3

I have strings:

fvvDataFolders/DDB/DDB2018-02-21oM]
fbbDataFolders/DDB/DDB2018-02-22oM]

I want to strip everything that starts with Data and ends in what looks like a date:

DataFolders/DDB/DDB2018-02-21
DataFolders/DDC/DDB2018-02-22

How I can do it?

Josef Klimuk
  • 1,596

2 Answers2

4

You can use the command grep in this way:

grep -oP 'Data.*[0-9]{4}-[0-9]{2}-[0-9]{2}' input-file > output-file
  • -o, --only-matching - show only the part of a line matching PATTERN.
  • -P, --perl-regexp - PATTERN is a Perl regular expression; or in this case could be used also the option -E, --extended-regexp - PATTERN is an extended regular expression (ERE).
  • the regexp 'Data.*[0-9]{4}-[0-9]{2}-[0-9]{2}' matches to your requirements. It begin with the string Data, followed by unknown number * of any characters ., and ends with the date format: 4 digits from 0 to 9 dash 2 digits from 0 to 9 dash 2 digits from 0 to 9.

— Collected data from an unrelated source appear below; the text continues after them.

(* ===== verification/Wire.v ===== *)
(** * The protocol with the websocket proxy

    What the handlers exchange with the proxy: the messages of
    websocket-proxy/common with their text form, the routing of a path to
    a handler and the closing signal of websocket-proxy/backend, which the
    repository vendors.  [Handler_spec] is the contract of a handler: what
    it sends carries its key, and it signals its end at most once. *)

From Stdlib Require Import ZArith.
From Stdlib.Strings Require Byte.
From S2P Require Import Prelude GoStd.

(** ** Messages *)

Inductive MessageType := Connect | Body | Close | OtherType (s : string).

#[export] Instance MessageType_eq_decision : EqDecision MessageType.
Proof. solve_decision. Defined.

Definition type_text (t : MessageType) : string :=
  match t with Connect => "0" | Body => "1" | Close => "2" | OtherType s => s end.

Definition type_of_text (s : string) : MessageType :=
  if String.eqb s "0" then Connect
  else if String.eqb s "1" then Body
  else if String.eqb s "2" then Close
  else OtherType s.

Record Message := mkMessage { Key : string; Type_ : MessageType; MBody : string }.

#[export] Instance Message_eq_decision : EqDecision Message.
Proof. solve_decision. Defined.

Record HTTPMessage := mkHTTPMessage {
  Hijack : bool;
  HHost : string;
  HMethod : string;
  URL : string;
  Headers : option (gmap string (list string));   (* a map, possibly nil *)
  Code : Z;
  HBody : bytes;
  HEOF : bool
}.

(** The zero value [common.HTTPMessage{}]. *)
Definition zero_message : HTTPMessage := mkHTTPMessage false "" "" "" None 0 [] false.

Definition body_message (key : string) (b : string) : Message := mkMessage key Body b.

(** [backend.SignalHandlerClosed]: the message every handler defers. *)
Definition SignalHandlerClosed (key : string) : Message := mkMessage key Close "".

(** ** Text form *)

Definition MessageSeparator : string := "||".

Definition FormatMessage (m : Message) : string :=
  Key m +:+ MessageSeparator +:+ type_text (Type_ m) +:+ MessageSeparator +:+ MBody m.

(** What precedes and follows the first separator. *)
Definition cut (s : string) : option (string * string) :=
  let b := bytes_of s in
  match find_index (bytes_of MessageSeparator) b with
  | Some i => Some (string_of (take i b), string_of (drop (i + 2) b))
  | None => None
  end.

(** [strings.SplitN(raw, "||", 3)], of which the three parts are indexed. *)
Definition ParseMessage (raw : string) : outcome Message :=
  match cut raw with
  | None => Panics IndexOutOfRange
  | Some (key, rest) =>
      match cut rest with
      | None => Panics IndexOutOfRange
      | Some (ty, body) => Val (mkMessage key (type_of_text ty) body)
      end
  end.

Lemma cut_frame k r :
  frame_ok (bytes_of MessageSeparator) (bytes_of k) → cut (k +:+ MessageSeparator +:+ r) = Some (k, r).
Proof.
  intros H. unfold cut. rewrite !bytes_of_app, (frame_ok_find _ _ _ H).
  rewrite take_app_length, string_of_bytes_of.
  rewrite drop_app. replace (length (bytes_of k) + 2 - length (bytes_of k)) with 2 by lia.
  rewrite drop_ge by lia.
  change ([] ++ drop 2 (bytes_of MessageSeparator ++ bytes_of r)) with (bytes_of r).
  by rewrite string_of_bytes_of.
Qed.

Lemma type_of_type_text t :
  (∀ s, t = OtherType s → s ≠ "0" ∧ s ≠ "1" ∧ s ≠ "2") → type_of_text (type_text t) = t.
Proof.
  destruct t as [| | |s]; try done. intros H. destruct (H s) as (?&?&?); [done|].
  unfold type_of_text, type_text. by rewrite !(proj2 (String.eqb_neq _ _)).
Qed.

(** A key that the text form keeps. *)
Definition key_ok (key : string) : Prop := frame_ok (bytes_of MessageSeparator) (bytes_of key).

Lemma cut_key_ok s k r : cut s = Some (k, r) → key_ok k.
Proof.
  unfold cut. destruct (find_index _ _) as [i|] eqn:E; [|done]. intros [= <- _].
  unfold key_ok. rewrite bytes_of_string_of. by apply find_index_frame.
Qed.

Lemma ParseMessage_key_ok raw m : ParseMessage raw = Val m → key_ok (Key m).
Proof.
  unfold ParseMessage. destruct (cut raw) as [[k r]|] eqn:E; [|done]. destruct (cut r) as [[ty body]|]; [|done].
  intros [= <-]. by eapply cut_key_ok.
Qed.

(** A message that its text keeps: those the agent sends are bodies and closes. *)
Definition wire_ok (m : Message) : Prop := key_ok (Key m) ∧ (Type_ m = Body ∨ Type_ m = Close).

Lemma wire_ok_parse m : wire_ok m → ParseMessage (FormatMessage m) = Val m.
Proof.
  intros [Hk Ht]. unfold ParseMessage, FormatMessage. rewrite (cut_frame _ _ Hk).
  assert (frame_ok (bytes_of MessageSeparator) (bytes_of (type_text (Type_ m)))) as Hty
    by (destruct Ht as [-> | ->]; vm_compute; reflexivity).
  rewrite (cut_frame _ _ Hty), type_of_type_text by (by destruct Ht as [-> | ->]). by destruct m.
Qed.

(** ** Routing *)

Definition getHandler {H} (path : string) (handlers : list (string * H)) : option H :=
  match list_to_map (M := gmap string H) handlers !! path with
  | Some h => Some h
  | None =>
      let path := TrimSuffix path "/" in
      snd <$> (list_find (λ kh, HasPrefix path (TrimSuffix kh.1 "/") = true) handlers ≫= λ p, Some p.2)
  end.

(** ** The contract of a handler *)

Definition is_close (m : Message) : bool := bool_decide (Type_ m = Close).

Class Handler_spec (S L : Type) `{!Machine S L}
    (init : S) (key : string) (responses : S → list Message) := {
  handler_keyed s : reachable init s → Forall (λ m, Key m = key) (responses s);
  handler_closes_once s :
    reachable init s → length (filter is_close (responses s)) ≤ 1
}.
#[export] Hint Mode Handler_spec - - - ! - - : typeclass_instances.

(** An interleaving of the streams of several handlers on the shared
    response channel. *)
Inductive interleave : list (list Message) → list Message → Prop :=
| interleave_nil ls : Forall (λ l, l = []) ls → interleave ls []
| interleave_cons ls1 m l ls2 out :
    interleave (ls1 ++ l :: ls2) out →
    interleave (ls1 ++ (m :: l) :: ls2) (m :: out).

Definition for_key (key : string) (l : list Message) : list Message :=
  filter (λ m, Key m = key) l.

Lemma for_key_all key l : Forall (λ m, Key m = key) l → for_key key l = l.
Proof.
  induction 1 as [|m l Hm Hl IH]; [done|]. unfold for_key in *. by rewrite filter_cons_True, IH.
Qed.

Lemma for_key_none key l : Forall (λ m, Key m ≠ key) l → for_key key l = [].
Proof.
  induction 1 as [|m l Hm Hl IH]; [done|]. unfold for_key in *. by rewrite filter_cons_False, IH.
Qed.

(** The backend reads one interleaving of what its handlers send; selecting a
    key gives back that handler's own stream. *)
Lemma interleave_for_key ls out :
  interleave ls out →
  ∀ keys, NoDup keys → Forall2 (λ k l, Forall (λ m, Key m = k) l) keys ls →
  Forall2 (λ k l, for_key k out = l) keys ls.
Proof.
  induction 1 as [ls Hnil|ls1 m l ls2 out Hint IH]; intros keys Hnd Hk.
  - clear Hnd. induction Hk as [|k l ks ls Hl Hk IH]; [constructor|].
    apply Forall_cons in Hnil as [-> Hnil]. constructor; [done|auto].
  - apply Forall2_app_inv_r in Hk as (ks1&ks'&Hk1&Hk2&->).
    inversion Hk2 as [|k l' ks2 ls' Hkl Hk2']; subst.
    apply Forall_cons in Hkl as [Hm Hl].
    assert (Forall2 (λ k l, Forall (λ m, Key m = k) l) (ks1 ++ k :: ks2) (ls1 ++ l :: ls2)) as Hk
      by (apply Forall2_app; [done|by constructor]).
    specialize (IH _ Hnd Hk).
    apply Forall2_app_inv_r in IH as (ks1'&ks2'&IH1&IH2&Heq).
    assert (length ks1' = length ks1) as Hlen
      by (apply Forall2_length in IH1, Hk1; congruence).
    apply app_inj_1 in Heq as [<- <-]; [|done].
    apply Forall2_cons in IH2 as [IHk IH2'].
    apply NoDup_app in Hnd as (_&Hdisj&Hnd). apply NoDup_cons in Hnd as [Hk3 _].
    assert (∀ k', k' ≠ Key m → for_key k' (m :: out) = for_key k' out) as Hskip.
    { intros k' Hne. unfold for_key. rewrite filter_cons_False; [done|congruence]. }
    apply Forall2_app.
    + eapply Forall2_impl_in; [exact IH1|]. intros k' l' Hin <-. apply Hskip.
      intros ->. apply (Hdisj _ Hin). rewrite Hm. apply list_elem_of_here.
    + constructor.
      * unfold for_key in *. by rewrite filter_cons_True, IHk by done.
      * eapply Forall2_impl_in; [exact IH2'|]. intros k' l' Hin <-. apply Hskip.
        rewrite Hm. by intros ->.
Qed.

(** ** Properties *)

(** Parsing the text of a message gives the message back when neither
    its key nor its type runs into the separator; the body is arbitrary, it may
    contain the separator. *)
Theorem ParseMessage_FormatMessage m :
  frame_ok (bytes_of MessageSeparator) (bytes_of (Key m)) →
  frame_ok (bytes_of MessageSeparator) (bytes_of (type_text (Type_ m))) →
  (∀ s, Type_ m = OtherType s → s ≠ "0" ∧ s ≠ "1" ∧ s ≠ "2") →
  ParseMessage (FormatMessage m) = Val m.
Proof.
  intros Hk Ht Ho. unfold ParseMessage, FormatMessage.
  rewrite (cut_frame _ _ Hk), (cut_frame _ _ Ht), (type_of_type_text _ Ho). by destruct m.
Qed.

Lemma ParseMessage_FormatMessage_witness :
  ParseMessage (FormatMessage (mkMessage "k1" Body "a||b")) = Val (mkMessage "k1" Body "a||b").
Proof.
  apply ParseMessage_FormatMessage;
    [vm_compute; reflexivity|vm_compute; reflexivity|discriminate].
Defined.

Here is also a sed solution:

sed -r 's/^.*(Data.*[0-9]{4}-[0-9]{2}-[0-9]{2}).*$/\1/' /tmp/input-file 
  • redirect the output to a new file > output-file or use the option -i.bak to make the changes in their places and create a backup file.
  • -r, --regexp-extended - use extended regular expressions in the script.
  • the command s means substitute: /<string-or-regexp>/<replacement>/.
  • ^.* will match to the beginning ^ of the line, followed by unknown number of any characters.
  • .*$ will match to the end $ of the line, precede by unknown number of any characters.
  • within the the , the capture group (...), will be treated as the variable \1. So the whole line ^.*$ will be substituted by the part that matces to what is in the brackets.
pa4080
  • 29,831
4

Either

grep -P -o 'Data.+?\d\d\d\d-\d\d-\d\d'

or

perl -pe 's/^.+(Data.+?\d\d\d\d-\d\d-\d\d).+$/$1/'

will do. They both print the minimal string that starts with Data and ends in what looks like a date (YYYY-MM-DD).

echo "fvvDataFolders/DDB/DDB2018-02-21oM]" > input.txt
echo "fbbDataFolders/DDB/DDB2018-02-22oM]" >> input.txt
grep -P -o 'Data.+?\d\d\d\d-\d\d-\d\d' input.txt

# output:
DataFolders/DDB/DDB2018-02-21
DataFolders/DDB/DDB2018-02-22

perl -pe 's/^.+(Data.+?\d\d\d\d-\d\d-\d\d).+$/$1/' input.txt

# output:
DataFolders/DDB/DDB2018-02-21
DataFolders/DDB/DDB2018-02-22
PerlDuck
  • 13,335